Sputnik France: En l’occurrence, la condamnation dont vous faites l’objet reste cependant légitime d’un point de vue légal…
Rachid Nekkaz: "La décision du tribunal de Dar El Beïda [anciennement Maison-Blanche, ndlr] me condamne au motif que j’ai lancé un appel au boycott des élections présidentielles de 2019. Cet appel au boycott, je l’assume entièrement. C’est vrai que, d’un point de vue juridique, c’était illégal de se regrouper par centaines devant les 60.000 bureaux de vote algérien.
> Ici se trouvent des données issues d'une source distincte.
(* ===== verification/BerSafety.v ===== *)
(** * Memory safety of the decoder on arbitrary input

    Whatever octets arrive, the routines of decode.c stay inside the buffer and
    leave a well-formed element: [ber_scanf_safe].  Also the vector getter:
    what it counts and what it returns. *)

From stdpp Require Import base list numbers option.
From Stdlib Require Import Ascii.
From S2P Require Import Prelude Ber BerEncode BerWriter BerValue BerDecode BerScan BerRead.

Local Open Scope Z_scope.

(** A well-formed element of less than 4 GiB, so that the elements in it are counted by an
    [int]. *)
Definition ber_sok (b : BerElement) : Prop := ber_rok b /\ Z.of_nat b.(ber_end) < 2 ^ 32.

(** The result of an operation is defined and its element well formed; [None]
    is an access outside the allocation. *)
Definition safe {A} (get : A -> BerElement) (r : option A) : Prop :=
  exists x, r = Some x /\ ber_sok (get x).

(** What [ber_skip_element] hands out points into the data. *)
Lemma skip_element_cases b :
  ber_sok b ->
  (exists bv, ber_skip_element b = Some (LBER_DEFAULT, bv, b)) \/
  (exists t q n o, ber_skip_element b = Some (t, mkBv q (Z.of_nat n), ber_at b (q + n) o) /\
    (b.(ber_ptr) + 2 <= q)%nat /\ (q + n <= b.(ber_end))%nat /\ t <> LBER_DEFAULT /\
    ber_sok (ber_at b (q + n) o)).
Proof.
  intros [Hr Hsize]. pose proof (skip_element_spec b Hr) as Hs.
  destruct (parse_element (ber_view b)) as [[[t c] s]|] eqn:Hp; [right|left; done].
  destruct Hs as (q & n & o & ? & ? & ? & Hr' & Hv & _ & Hc & ?).
  apply parse_element_length in Hp. pose proof (ber_view_length b Hr) as L1. pose proof (ber_view_length _ Hr') as L2. rewrite Hv in L2. cbn in L2.
  exists t, q, n, o. split_and!; try done; lia.
Qed.

Lemma skip_tag_safe b : ber_sok b -> safe snd (ber_skip_tag b).
Proof.
  intros [Hr Hsize]. pose proof (skip_tag_spec b Hr) as Hs.
  destruct (parse_element (ber_view b)) as [[[t c] s]|].
  - destruct Hs as (q & o & ? & -> & ? & _). eexists. split; [done|]. by split.
  - destruct Hs as (l & b' & -> & ? & He). eexists. split; [done|]. split; [done|]. cbn. by rewrite He.
Qed.

Lemma peek_tag_safe b : ber_sok b -> is_Some (ber_peek_tag b).
Proof.
  intros [Hr _]. pose proof (peek_element_spec b Hr) as Hs. unfold ber_peek_tag.
  destruct (parse_element (ber_view b)) as [[[t c] s]|].
  - destruct Hs as (q & n & ? & ? & -> & _). by eexists.
  - destruct Hs as (bv & -> & _). by eexists.
Qed.

(** Every getter starts with [ber_skip_element]; the octets it found can be
    read. *)
Ltac skip_cases Hr :=
  destruct (skip_element_cases _ Hr)
    as [(bv & Hsk)|(t & q & n & o & Hsk & Hq & Hn & Ht & Hr')]; rewrite Hsk;
  cbn [mbind option_bind bv_val bv_len]; [eexists; split; [done|exact Hr]|];
  pose proof (rok_end _ (proj1 Hr)) as Hend;
  rewrite ?(proj2 (Z.eqb_neq _ LBER_DEFAULT) Ht);
  unfold bv_octets; cbn [bv_val bv_len ber_mem ber_at with_tag with_ptr];
  rewrite ?Nat2Z.id; rewrite ?mem_read_slice by lia; cbn [mbind option_bind].

Lemma get_int_safe b : ber_sok b -> safe snd (ber_get_int b).
Proof.
  intros Hr. unfold ber_get_int. skip_cases Hr.
  destruct (ber_decode_int _); eexists; split; done.
Qed.

Lemma get_stringb_safe b len : ber_sok b -> safe snd (ber_get_stringb b len).
Proof.
  intros Hr. unfold ber_get_stringb. skip_cases Hr. case_if; eexists; split; done.
Qed.

Section getters.
Context `{Heap}.

Lemma finish_string_safe b q n o t s opt :
  ber_sok (ber_at b (q + n) o) -> (0 < q)%nat -> (q + n <= b.(ber_end))%nat ->
  safe snd (finish_string (ber_at b (q + n) o) t (mkBv q (Z.of_nat n)) s opt).
Proof.
  intros Hr Hq Hn. pose proof (rok_end _ (proj1 Hr)) as He. cbn in He.
  unfold finish_string. cbn [bv_val bv_len]. case_if; [case_if; eexists; by split|].
  case_if; [|eexists; by split]. rewrite Nat2Z.id.
  destruct (mem_write_is_Some (ber_mem b) (q + n) [0]) as [mem Hw]; [simpl; lia|].
  destruct (terminate_spec b (q + n) o mem (proj1 Hr) ltac:(lia) Hw) as [Hr2' _].
  assert (ber_sok (with_mem (ber_at b (q + n) o) mem)) as Hr2 by (split; [done|apply Hr]).
  cbn [ber_mem ber_at with_tag with_ptr]. rewrite Hw. eexists. split; [done|exact Hr2].
Qed.

Lemma get_stringbv_safe b opt : ber_sok b -> safe snd (ber_get_stringbv b opt).
Proof.
  intros Hr. unfold ber_get_stringbv. skip_cases Hr.
  case_if; [by eexists|]. apply finish_string_safe; (done || lia).
Qed.

Lemma get_stringbv_null_safe b opt : ber_sok b -> safe snd (ber_get_stringbv_null b opt).
Proof.
  intros Hr. unfold ber_get_stringbv_null. skip_cases Hr. cbn [orb].
  case_if; [by eexists|]. case_if; [by eexists|]. apply finish_string_safe; (done || lia).
Qed.

Lemma get_stringal_safe b : ber_sok b -> safe snd (ber_get_stringal b).
Proof.
  intros Hr. unfold ber_get_stringal. case_if; [|by eexists].
  destruct (get_stringbv_safe b LBER_BV_ALLOC Hr) as ([[t sv] b'] & -> & Hr'). simpl.
  case_if; by eexists.
Qed.

Lemma get_bitstringa_safe b : ber_sok b -> safe snd (ber_get_bitstringa b).
Proof.
  intros Hr. unfold ber_get_bitstringa. skip_cases Hr.
  case_if; [by eexists|]. zb. pose proof (rok_size _ (proj1 Hr)).
  destruct n as [|n]; [done|]. rewrite uwrap_small in * by lia.
  destruct (lookup_lt_is_Some_2 (ber_mem b) q) as [u Hu]; [lia|].
  rewrite Hu. cbn [mbind option_bind]. case_if; [by eexists|].
  replace (Z.to_nat (Z.of_nat (S n) - 1)) with n by lia.
  rewrite mem_read_slice by lia. cbn [mbind option_bind]. repeat case_if; by eexists.
Qed.

Lemma get_null_safe b : ber_sok b -> safe snd (ber_get_null b).
Proof.
  intros Hr. unfold ber_get_null.
  destruct (skip_tag_safe b Hr) as ([[t l] b'] & -> & Hr'). by eexists.
Qed.

(** ** The vector getter *)

(** The counting loop ends: the fuel is never used up.  It moves the cursor and
    nothing else. *)
Lemma count_elements_total fuel : forall b last i,
  ber_sok b -> (last - b.(ber_ptr) < fuel)%nat -> 2 * Z.of_nat i + Z.of_nat (b.(ber_end) - b.(ber_ptr)) < 2 ^ 32 ->
  exists j p o, count_elements fuel b last i = Some (j, with_tag (with_ptr b p) o) /\
    ber_sok (with_tag (with_ptr b p) o) /\ (b.(ber_ptr) <= p)%nat.
Proof.
  induction fuel as [|fuel IH]; intros b last i Hr Hf Hi; [lia|].
  cbn [count_elements].
  assert (forall j : nat, exists j' p o, Some (j, b) = Some (j', with_tag (with_ptr b p) o) /\
    ber_sok (with_tag (with_ptr b p) o) /\ (b.(ber_ptr) <= p)%nat) as Hstay.
  { intros j. exists j, (ber_ptr b), (ber_tag b). by destruct b. }
  case_decide as Hlt; [|apply Hstay].
  destruct (skip_element_cases b Hr) as [(bv & ->)|(t & q & n & o & -> & Hq & Hn & Ht & Hr')].
  { simpl. apply Hstay. }
  cbn [mbind option_bind]. rewrite (proj2 (Z.eqb_neq _ _) Ht). rewrite (proj2 (Z.eqb_neq (Z.of_nat i) (2 ^ 31 - 1))) by lia.
  destruct (IH (ber_at b (q + n) o) last (S i) Hr') as (j & p & o' & -> & Hr2 & Hp); [simpl; lia..|].
  exists j, p, o'. split; [done|]. split; [done|]. simpl in Hp. lia.
Qed.

Lemma fetch_strings_safe ck i : forall tag b, ber_sok b -> safe snd (fetch_strings ck tag b i).
Proof.
  induction i as [|i IH]; intros tag b Hr; [by eexists|]. cbn [fetch_strings].
  destruct (get_stringbv_safe b (bg_option ck) Hr) as ([[t [sv|]] b'] & -> & Hr');
    cbn [mbind option_bind]; [|by eexists].
  case_if; [by eexists|]. case_if; [by eexists|].
  destruct (IH t b' Hr') as ([[t2 svs] b2] & -> & Hr2). by eexists.
Qed.

Lemma get_stringbvl_safe b ck : ber_sok b -> safe snd (ber_get_stringbvl b ck).
Proof.
  intros Hr. unfold ber_get_stringbvl.
  destruct (skip_tag_safe b Hr) as ([[t l] b1] & -> & Hr1). cbn [mbind option_bind].
  case_if; [by eexists|].
  destruct (count_elements_total (S (ber_ptr b1 + Z.to_nat l - ber_ptr b1)) b1
             (ber_ptr b1 + Z.to_nat l) 0 Hr1 ltac:(lia) ltac:(destruct Hr1 as [_ Hsz]; cbn in Hsz; lia)) as (j & p & o & -> & Hr2 & Hp).
  cbn [mbind option_bind ber_ptr ber_mem with_tag with_ptr].
  destruct (ber_at_spec b1 (ber_ptr b1) (proj1 Hr1) (rok_ptr _ (proj1 Hr1))) as (o2 & Ho2 & Hr3' & _).
  assert (ber_sok (ber_at b1 (ber_ptr b1) o2)) as Hr3 by (split; [done|apply Hr1]).
  rewrite Ho2. cbn [mbind option_bind].
  change (with_tag (with_ptr (with_tag (with_ptr b1 p) o) (ber_ptr b1)) o2)
    with (ber_at b1 (ber_ptr b1) o2).
  set (i' := if decide (p = _) then j else 0%nat). set (tag' := if decide (p = _) then 0 else _).
  case_decide; [by eexists|]. case_if; [|by eexists].
  destruct (fetch_strings_safe ck i' tag' _ Hr3) as ([[t2 svs] b2] & -> & Hr5). by eexists.
Qed.
End getters.

(** ** ber_scanf *)

Section scanf_safety.
Context `{Heap}.
Local Open Scope char_scope.

(** The arguments have the types the format's directives take; every directive
    is known and none is a hook. *)
Fixpoint args_for (fmt : list ascii) (args : list sarg) : bool :=
  match fmt with
  | [] => true
  | c :: fmt =>
      match c, args with
      | ("n" | "x" | "{" | "[" | "}" | "]"), args => args_for fmt args
      | ("a" | "A" | "b" | "B" | "e" | "i" | "l" | "m" | "o" | "O" | "t" | "T" | "v" | "V" | "W"),
        SPtr :: args => args_for fmt args
      | "M", SOff _ _ :: args => args_for fmt args
      | "s", SBuf _ :: args => args_for fmt args
      | _, _ => false
      end
  end.

(** The outputs the cleanup does not reset are plain numbers and the caller's
    own buffer. *)
Definition plain_out (c : ascii) (o : sout) : Prop :=
  match c with
  | "b" | "e" | "i" => match o with OInt _ => True | _ => False end
  | "t" | "T" => match o with OTag _ => True | _ => False end
  | "s" => match o with OBuf _ _ => True | _ => False end
  | _ => True
  end.

(** An output that holds no storage of the library and no pointer into the
    buffer. *)
Definition released (o : sout) : Prop :=
  match o with
  | OStr (Some _) | OBits (Some _) | OVec (Some _) _ => False
  | _ => True
  end.

Ltac step_done :=
  cbn [mbind option_bind snd] in *; do 4 eexists; split; [reflexivity|];
  split; [assumption|]; split; [assumption|exact I].

Lemma scanf_step_safe c fmt next rc b args :
  ber_sok b -> args_for (c :: fmt) args = true ->
  exists t o b' args', scanf_step c next rc b args = Some (t, o, b', args') /\
    ber_sok b' /\ args_for fmt args' = true /\ plain_out c o.
Proof.
  intros Hr Ha.
  destruct (get_int_safe b Hr) as ([[ti vi] bi] & Hi & Hri).
  destruct (skip_tag_safe b Hr) as ([[tt lt] bt] & Ht & Hrt).
  destruct (peek_tag_safe b Hr) as [[tp lp] Hp].
  destruct (get_null_safe b Hr) as ([tn bn] & Hn & Hrn).
  destruct (get_bitstringa_safe b Hr) as ([[tb vb] bb] & Hb & Hrb).
  destruct (get_stringal_safe b Hr) as ([[tl vl] bl] & Hl & Hrl).
  assert (exists t bv b', ber_skip_element b = Some (t, bv, b') /\ ber_sok b') as (tx & vx & bx & Hx & Hrx).
  { destruct (skip_element_cases b Hr) as [(bv & ?)|(t & q & n & o & ? & _ & _ & _ & ?)]; eauto. }
  cbn [snd] in *.
  destruct c as [[] [] [] [] [] [] [] []]; cbn [args_for] in Ha; try done;
    try (destruct args as [|[] args]; try done; [idtac]);
    cbn [scanf_step plain_out]; unfold ber_get_boolean, ber_get_stringa, ber_get_stringa_null;
    rewrite ?Hi, ?Ht, ?Hp, ?Hn, ?Hb, ?Hl, ?Hx; cbn [mbind option_bind];
    first
    [ step_done
    | lazymatch goal with
      | |- context [ber_get_stringbvl b ?ck] =>
          destruct (get_stringbvl_safe b ck Hr) as ([[[? ?] ?] ?] & -> & ?)
      | |- context [ber_get_stringbv b ?opt] =>
          destruct (get_stringbv_safe b opt Hr) as ([[? ?] ?] & -> & ?)
      | |- context [ber_get_stringbv_null b ?opt] =>
          destruct (get_stringbv_null_safe b opt Hr) as ([[? ?] ?] & -> & ?)
      | |- context [ber_get_stringb b ?cap] =>
          destruct (get_stringb_safe b cap Hr) as ([[? ?] ?] & -> & ?)
      end; step_done
    | destruct next as [[[] [] [] [] [] [] [] []]|]; rewrite ?Ht; step_done ].
Qed.

Lemma scanf_loop_safe fmt : forall rc b args,
  ber_sok b -> args_for fmt args = true ->
  exists rc' os b', scanf_loop fmt rc b args = Some (rc', os, b') /\ ber_sok b' /\
    Forall2 plain_out (take (length os) fmt) os.
Proof.
  induction fmt as [|c fmt IH]; intros rc b args Hr Ha; cbn [scanf_loop].
  { eexists _, _, _. split; [done|]. by split. }
  case_if. { eexists _, _, _. split; [done|]. by split. }
  destruct (scanf_step_safe c fmt (head fmt) rc b args Hr Ha)
    as (t & o & b1 & args1 & -> & Hr1 & Ha1 & Hp1). cbn [mbind option_bind].
  destruct (IH t b1 args1 Hr1 Ha1) as (t2 & os & b2 & -> & Hr2 & Hp2). cbn [mbind option_bind].
  eexists _, _, _. split; [done|]. split; [done|]. simpl. by constructor.
Qed.

Lemma scanf_cleanup_releases fmt : forall os b args,
  args_for fmt args = true -> Forall2 plain_out (take (length os) fmt) os ->
  exists os', scanf_cleanup fmt os b args = Some (os', b) /\ Forall released os' /\
    length os' = length os.
Proof.
  induction fmt as [|c fmt IH]; intros [|o os] b args Ha Hp; cbn [scanf_cleanup].
  1, 3: exists []; by split_and!.
  { inversion Hp. }
  simpl in Hp. apply Forall2_cons_1 in Hp as [Hpo Hp].
  assert (exists o' args', scanf_reset c o = Some o' /\ released o' /\ args_for fmt args' = true /\
    (match c, args with
     | "!", SHook f :: args => '(_, b) ← f b 1%Z; Some (b, args)
     | ("n" | "x" | "{" | "[" | "}" | "]"), args => Some (b, args)
     | _, _ :: args => Some (b, args)
     | _, [] => None
     end) = Some (b, args')) as (o' & args' & -> & Ho' & Ha' & Heq).
  { destruct c as [[] [] [] [] [] [] [] []]; cbn [args_for] in Ha; try done;
      try (destruct args as [|[] args]; try done; [idtac]); simpl in Hpo;
      try (destruct o; try done; [idtac]);
      do 2 eexists; (split; [reflexivity|]); (split; [exact I|]); (split; [exact Ha|reflexivity]). }
  cbn [mbind option_bind]. rewrite Heq. cbn [mbind option_bind].
  destruct (IH os b args' Ha' Hp) as (os' & -> & Hr & Hl). cbn [mbind option_bind].
  exists (o' :: os'). split; [done|]. split; [by constructor|]. simpl. by rewrite Hl.
Qed.
End scanf_safety.

(** C2: memory safety of the decoder on untrusted input: whatever octets a buffer of
    less than 4 GiB holds, [ber_scanf] with arguments of the types its format takes,
    a format of known directives without the hook ['!'], returns without accessing
    memory outside the buffer and leaves a well-formed element; when it fails, none
    of its outputs holds allocated storage or a pointer into the buffer any more. *)
Theorem ber_scanf_safe `{Heap} (b : BerElement) (fmt : list ascii) (args : list sarg) :
  ber_rok b -> Z.of_nat b.(ber_end) < 2 ^ 32 -> args_for fmt args = true ->
  exists rc os b', ber_scanf b fmt args = Some (rc, os, b') /\ ber_rok b' /\
    (rc = LBER_DEFAULT -> Forall released os).
Proof.
  intros Hr Hs Ha. unfold ber_scanf.
  destruct (scanf_loop_safe fmt 0 b args (conj Hr Hs) Ha) as (rc & os & b' & -> & [Hr' _] & Hp).
  cbn [mbind option_bind]. case_if; zb; [|eexists _, _, _; split_and!; done].
  destruct (scanf_cleanup_releases fmt os b' args Ha Hp) as (os' & -> & Hos & _).
  cbn [mbind option_bind]. eexists _, _, _. split_and!; done.
Qed.

Lemma ber_scanf_safe_witness :
  exists rc os b',
    @ber_scanf zero_heap (ber_init2 [0x30; 3; 4; 0x84; 1; 0] 5 0) ["{"; "m"; "i"; "}"]%char [SPtr; SPtr]
      = Some (rc, os, b') /\ ber_rok b' /\ (rc = LBER_DEFAULT -> Forall released os).
Proof.
  apply (@ber_scanf_safe zero_heap).
  - split; simpl; try lia. repeat constructor; unfold byte_ok; lia.
  - cbn; lia.
  - reflexivity.
Defined.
Mais l’annulation de l’élection présidentielle du 18 avril 2019 par l’ancien Président Bouteflika était tout aussi illégale."
Sputnik France: Vous continuerez de porter ce combat politique malgré les possibles embûches?
Rachid Nekkaz: "Lorsque j’ai décidé d’abandonner ma nationalité française, le 23 août 2013, c’était pour m’engager corps et âme afin de faire émerger un état de droit et une démocratie en Algérie. Mais, si un clan du pouvoir refuse que je sois candidat en 2024 ou en 2029, je m’engage à continuer à agir avec toutes mes forces, de façon légale et démocratique, pour faire émerger cet état de droit et cette démocratie en Algérie. Cependant, je ne ferai pas appel de la décision qui a été rendue ce 27 décembre 2021 pour une raison simple: cette décision est une décision politique dont le seul but est de m’empêcher d’être candidat en 2024 en noircissant mon casier judiciaire. Donc je laisse au pouvoir algérien la responsabilité de cette décision judiciaire qui est injuste sur le plan politique, bien qu’elle soit légale du point de vue du Code pénal algérien."